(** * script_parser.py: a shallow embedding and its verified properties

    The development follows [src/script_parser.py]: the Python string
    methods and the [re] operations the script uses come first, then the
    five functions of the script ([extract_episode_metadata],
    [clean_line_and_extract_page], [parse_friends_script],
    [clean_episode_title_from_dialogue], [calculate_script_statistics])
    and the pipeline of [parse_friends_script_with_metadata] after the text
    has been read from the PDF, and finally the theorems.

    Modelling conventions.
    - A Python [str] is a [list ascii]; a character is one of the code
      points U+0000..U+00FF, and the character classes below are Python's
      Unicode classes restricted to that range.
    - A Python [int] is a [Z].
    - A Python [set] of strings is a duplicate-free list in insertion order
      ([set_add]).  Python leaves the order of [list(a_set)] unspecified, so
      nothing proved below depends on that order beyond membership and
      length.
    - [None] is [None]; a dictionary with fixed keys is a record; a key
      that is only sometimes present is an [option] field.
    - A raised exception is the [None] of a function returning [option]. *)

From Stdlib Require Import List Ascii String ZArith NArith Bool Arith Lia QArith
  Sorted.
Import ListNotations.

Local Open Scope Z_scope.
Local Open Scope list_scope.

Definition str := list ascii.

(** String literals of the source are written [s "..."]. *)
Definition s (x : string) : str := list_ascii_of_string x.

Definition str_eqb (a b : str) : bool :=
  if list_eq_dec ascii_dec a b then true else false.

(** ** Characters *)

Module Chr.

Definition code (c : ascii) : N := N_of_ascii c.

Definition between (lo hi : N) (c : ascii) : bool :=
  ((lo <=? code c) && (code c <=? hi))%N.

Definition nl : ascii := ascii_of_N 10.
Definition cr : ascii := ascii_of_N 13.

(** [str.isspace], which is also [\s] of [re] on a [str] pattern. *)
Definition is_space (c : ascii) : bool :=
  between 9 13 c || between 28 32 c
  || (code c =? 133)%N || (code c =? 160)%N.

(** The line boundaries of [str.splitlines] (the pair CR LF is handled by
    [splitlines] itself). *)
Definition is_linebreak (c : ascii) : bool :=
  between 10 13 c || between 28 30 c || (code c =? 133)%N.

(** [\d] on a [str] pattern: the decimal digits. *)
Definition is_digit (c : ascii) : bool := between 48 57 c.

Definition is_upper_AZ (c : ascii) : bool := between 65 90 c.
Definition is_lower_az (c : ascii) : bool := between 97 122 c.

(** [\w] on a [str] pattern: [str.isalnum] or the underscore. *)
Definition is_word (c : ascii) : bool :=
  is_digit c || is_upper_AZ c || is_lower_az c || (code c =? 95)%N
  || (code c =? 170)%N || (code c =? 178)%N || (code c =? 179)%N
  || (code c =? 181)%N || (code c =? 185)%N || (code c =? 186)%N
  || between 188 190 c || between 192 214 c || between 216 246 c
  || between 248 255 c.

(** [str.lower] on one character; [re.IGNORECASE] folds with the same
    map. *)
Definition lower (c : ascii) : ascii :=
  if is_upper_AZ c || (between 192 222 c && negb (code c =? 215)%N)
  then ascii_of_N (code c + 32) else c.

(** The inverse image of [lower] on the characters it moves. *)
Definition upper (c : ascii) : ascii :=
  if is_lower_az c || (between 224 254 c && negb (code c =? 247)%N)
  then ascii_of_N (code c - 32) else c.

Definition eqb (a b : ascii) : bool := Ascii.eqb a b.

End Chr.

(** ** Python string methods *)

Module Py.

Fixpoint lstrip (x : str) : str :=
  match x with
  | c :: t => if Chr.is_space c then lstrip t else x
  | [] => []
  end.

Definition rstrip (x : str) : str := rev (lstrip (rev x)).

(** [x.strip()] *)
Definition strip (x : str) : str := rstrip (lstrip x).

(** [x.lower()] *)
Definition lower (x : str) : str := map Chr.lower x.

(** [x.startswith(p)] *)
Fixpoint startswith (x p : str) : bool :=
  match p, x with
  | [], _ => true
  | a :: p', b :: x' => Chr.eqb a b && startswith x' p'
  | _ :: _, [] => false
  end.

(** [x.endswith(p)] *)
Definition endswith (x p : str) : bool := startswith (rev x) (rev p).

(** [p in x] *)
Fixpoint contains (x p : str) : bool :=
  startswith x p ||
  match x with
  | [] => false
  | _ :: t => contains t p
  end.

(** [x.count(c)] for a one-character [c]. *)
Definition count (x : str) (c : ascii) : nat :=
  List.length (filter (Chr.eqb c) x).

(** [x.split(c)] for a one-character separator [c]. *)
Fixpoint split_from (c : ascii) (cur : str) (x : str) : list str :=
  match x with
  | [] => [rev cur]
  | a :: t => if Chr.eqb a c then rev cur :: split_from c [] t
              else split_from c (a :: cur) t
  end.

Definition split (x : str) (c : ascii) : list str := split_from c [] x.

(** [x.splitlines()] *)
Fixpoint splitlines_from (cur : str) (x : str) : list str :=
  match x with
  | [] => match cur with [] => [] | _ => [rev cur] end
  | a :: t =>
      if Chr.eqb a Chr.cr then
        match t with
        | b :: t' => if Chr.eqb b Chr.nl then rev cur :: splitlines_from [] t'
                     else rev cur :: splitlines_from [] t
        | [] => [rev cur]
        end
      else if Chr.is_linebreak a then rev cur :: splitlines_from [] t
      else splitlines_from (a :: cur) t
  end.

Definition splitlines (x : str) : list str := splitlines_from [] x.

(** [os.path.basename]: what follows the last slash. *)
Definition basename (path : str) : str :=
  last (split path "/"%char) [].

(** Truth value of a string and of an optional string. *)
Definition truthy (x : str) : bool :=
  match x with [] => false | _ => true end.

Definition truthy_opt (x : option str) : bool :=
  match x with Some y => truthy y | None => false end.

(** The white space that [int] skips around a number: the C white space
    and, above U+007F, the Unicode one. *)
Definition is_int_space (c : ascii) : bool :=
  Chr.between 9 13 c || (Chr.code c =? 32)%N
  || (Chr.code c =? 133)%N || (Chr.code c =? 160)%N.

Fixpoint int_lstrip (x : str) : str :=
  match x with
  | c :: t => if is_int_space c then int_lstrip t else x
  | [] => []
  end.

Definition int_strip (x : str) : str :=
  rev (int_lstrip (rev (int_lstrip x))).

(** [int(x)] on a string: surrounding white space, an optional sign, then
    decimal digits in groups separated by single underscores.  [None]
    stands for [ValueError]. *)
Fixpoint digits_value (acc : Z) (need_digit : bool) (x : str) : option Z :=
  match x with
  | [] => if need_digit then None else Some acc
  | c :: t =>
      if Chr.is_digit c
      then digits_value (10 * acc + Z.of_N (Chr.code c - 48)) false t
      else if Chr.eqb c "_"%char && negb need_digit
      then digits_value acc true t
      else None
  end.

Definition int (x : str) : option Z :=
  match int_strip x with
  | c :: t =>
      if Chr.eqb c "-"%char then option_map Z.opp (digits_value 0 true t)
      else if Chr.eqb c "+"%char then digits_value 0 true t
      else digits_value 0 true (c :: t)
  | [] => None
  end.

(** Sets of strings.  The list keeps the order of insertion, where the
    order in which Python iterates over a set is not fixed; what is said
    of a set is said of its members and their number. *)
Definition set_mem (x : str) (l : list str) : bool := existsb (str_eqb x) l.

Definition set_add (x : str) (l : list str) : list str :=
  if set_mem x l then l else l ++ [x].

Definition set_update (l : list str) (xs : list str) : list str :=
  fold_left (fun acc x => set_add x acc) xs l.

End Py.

• Exercise aim:
Word for word, retype all of the entries above.

• Problem solution:
(** * script_parser.py: a shallow embedding and its verified properties

    The development follows [src/script_parser.py]: the Python string
    methods and the [re] operations the script uses come first, then the
    five functions of the script ([extract_episode_metadata],
    [clean_line_and_extract_page], [parse_friends_script],
    [clean_episode_title_from_dialogue], [calculate_script_statistics])
    and the pipeline of [parse_friends_script_with_metadata] after the text
    has been read from the PDF, and finally the theorems.

    Modelling conventions.
    - A Python [str] is a [list ascii]; a character is one of the code
      points U+0000..U+00FF, and the character classes below are Python's
      Unicode classes restricted to that range.
    - A Python [int] is a [Z].
    - A Python [set] of strings is a duplicate-free list in insertion order
      ([set_add]).  Python leaves the order of [list(a_set)] unspecified, so
      nothing proved below depends on that order beyond membership and
      length.
    - [None] is [None]; a dictionary with fixed keys is a record; a key
      that is only sometimes present is an [option] field.
    - A raised exception is the [None] of a function returning [option]. *)

From Stdlib Require Import List Ascii String ZArith NArith Bool Arith Lia QArith
  Sorted.
Import ListNotations.

Local Open Scope Z_scope.
Local Open Scope list_scope.

Definition str := list ascii.

(** String literals of the source are written [s "..."]. *)
Definition s (x : string) : str := list_ascii_of_string x.

Definition str_eqb (a b : str) : bool :=
  if list_eq_dec ascii_dec a b then true else false.

(** ** Characters *)

Module Chr.

Definition code (c : ascii) : N := N_of_ascii c.

Definition between (lo hi : N) (c : ascii) : bool :=
  ((lo <=? code c) && (code c <=? hi))%N.

Definition nl : ascii := ascii_of_N 10.
Definition cr : ascii := ascii_of_N 13.

(** [str.isspace], which is also [\s] of [re] on a [str] pattern. *)
Definition is_space (c : ascii) : bool :=
  between 9 13 c || between 28 32 c
  || (code c =? 133)%N || (code c =? 160)%N.

(** The line boundaries of [str.splitlines] (the pair CR LF is handled by
    [splitlines] itself). *)
Definition is_linebreak (c : ascii) : bool :=
  between 10 13 c || between 28 30 c || (code c =? 133)%N.

(** [\d] on a [str] pattern: the decimal digits. *)
Definition is_digit (c : ascii) : bool := between 48 57 c.

Definition is_upper_AZ (c : ascii) : bool := between 65 90 c.
Definition is_lower_az (c : ascii) : bool := between 97 122 c.

(** [\w] on a [str] pattern: [str.isalnum] or the underscore. *)
Definition is_word (c : ascii) : bool :=
  is_digit c || is_upper_AZ c || is_lower_az c || (code c =? 95)%N
  || (code c =? 170)%N || (code c =? 178)%N || (code c =? 179)%N
  || (code c =? 181)%N || (code c =? 185)%N || (code c =? 186)%N
  || between 188 190 c || between 192 214 c || between 216 246 c
  || between 248 255 c.

(** [str.lower] on one character; [re.IGNORECASE] folds with the same
    map. *)
Definition lower (c : ascii) : ascii :=
  if is_upper_AZ c || (between 192 222 c && negb (code c =? 215)%N)
  then ascii_of_N (code c + 32) else c.

(** The inverse image of [lower] on the characters it moves. *)
Definition upper (c : ascii) : ascii :=
  if is_lower_az c || (between 224 254 c && negb (code c =? 247)%N)
  then ascii_of_N (code c - 32) else c.

Definition eqb (a b : ascii) : bool := Ascii.eqb a b.

End Chr.

(** ** Python string methods *)

Module Py.

Fixpoint lstrip (x : str) : str :=
  match x with
  | c :: t => if Chr.is_space c then lstrip t else x
  | [] => []
  end.

Definition rstrip (x : str) : str := rev (lstrip (rev x)).

(** [x.strip()] *)
Definition strip (x : str) : str := rstrip (lstrip x).

(** [x.lower()] *)
Definition lower (x : str) : str := map Chr.lower x.

(** [x.startswith(p)] *)
Fixpoint startswith (x p : str) : bool :=
  match p, x with
  | [], _ => true
  | a :: p', b :: x' => Chr.eqb a b && startswith x' p'
  | _ :: _, [] => false
  end.

(** [x.endswith(p)] *)
Definition endswith (x p : str) : bool := startswith (rev x) (rev p).

(** [p in x] *)
Fixpoint contains (x p : str) : bool :=
  startswith x p ||
  match x with
  | [] => false
  | _ :: t => contains t p
  end.

(** [x.count(c)] for a one-character [c]. *)
Definition count (x : str) (c : ascii) : nat :=
  List.length (filter (Chr.eqb c) x).

(** [x.split(c)] for a one-character separator [c]. *)
Fixpoint split_from (c : ascii) (cur : str) (x : str) : list str :=
  match x with
  | [] => [rev cur]
  | a :: t => if Chr.eqb a c then rev cur :: split_from c [] t
              else split_from c (a :: cur) t
  end.

Definition split (x : str) (c : ascii) : list str := split_from c [] x.

(** [x.splitlines()] *)
Fixpoint splitlines_from (cur : str) (x : str) : list str :=
  match x with
  | [] => match cur with [] => [] | _ => [rev cur] end
  | a :: t =>
      if Chr.eqb a Chr.cr then
        match t with
        | b :: t' => if Chr.eqb b Chr.nl then rev cur :: splitlines_from [] t'
                     else rev cur :: splitlines_from [] t
        | [] => [rev cur]
        end
      else if Chr.is_linebreak a then rev cur :: splitlines_from [] t
      else splitlines_from (a :: cur) t
  end.

Definition splitlines (x : str) : list str := splitlines_from [] x.

(** [os.path.basename]: what follows the last slash. *)
Definition basename (path : str) : str :=
  last (split path "/"%char) [].

(** Truth value of a string and of an optional string. *)
Definition truthy (x : str) : bool :=
  match x with [] => false | _ => true end.

Definition truthy_opt (x : option str) : bool :=
  match x with Some y => truthy y | None => false end.

(** The white space that [int] skips around a number: the C white space
    and, above U+007F, the Unicode one. *)
Definition is_int_space (c : ascii) : bool :=
  Chr.between 9 13 c || (Chr.code c =? 32)%N
  || (Chr.code c =? 133)%N || (Chr.code c =? 160)%N.

Fixpoint int_lstrip (x : str) : str :=
  match x with
  | c :: t => if is_int_space c then int_lstrip t else x
  | [] => []
  end.

Definition int_strip (x : str) : str :=
  rev (int_lstrip (rev (int_lstrip x))).

(** [int(x)] on a string: surrounding white space, an optional sign, then
    decimal digits in groups separated by single underscores.  [None]
    stands for [ValueError]. *)
Fixpoint digits_value (acc : Z) (need_digit : bool) (x : str) : option Z :=
  match x with
  | [] => if need_digit then None else Some acc
  | c :: t =>
      if Chr.is_digit c
      then digits_value (10 * acc + Z.of_N (Chr.code c - 48)) false t
      else if Chr.eqb c "_"%char && negb need_digit
      then digits_value acc true t
      else None
  end.

Definition int (x : str) : option Z :=
  match int_strip x with
  | c :: t =>
      if Chr.eqb c "-"%char then option_map Z.opp (digits_value 0 true t)
      else if Chr.eqb c "+"%char then digits_value 0 true t
      else digits_value 0 true (c :: t)
  | [] => None
  end.

(** Sets of strings.  The list keeps the order of insertion, where the
    order in which Python iterates over a set is not fixed; what is said
    of a set is said of its members and their number. *)
Definition set_mem (x : str) (l : list str) : bool := existsb (str_eqb x) l.

Definition set_add (x : str) (l : list str) : list str :=
  if set_mem x l then l else l ++ [x].

Definition set_update (l : list str) (xs : list str) : list str :=
  fold_left (fun acc x => set_add x acc) xs l.

End Py.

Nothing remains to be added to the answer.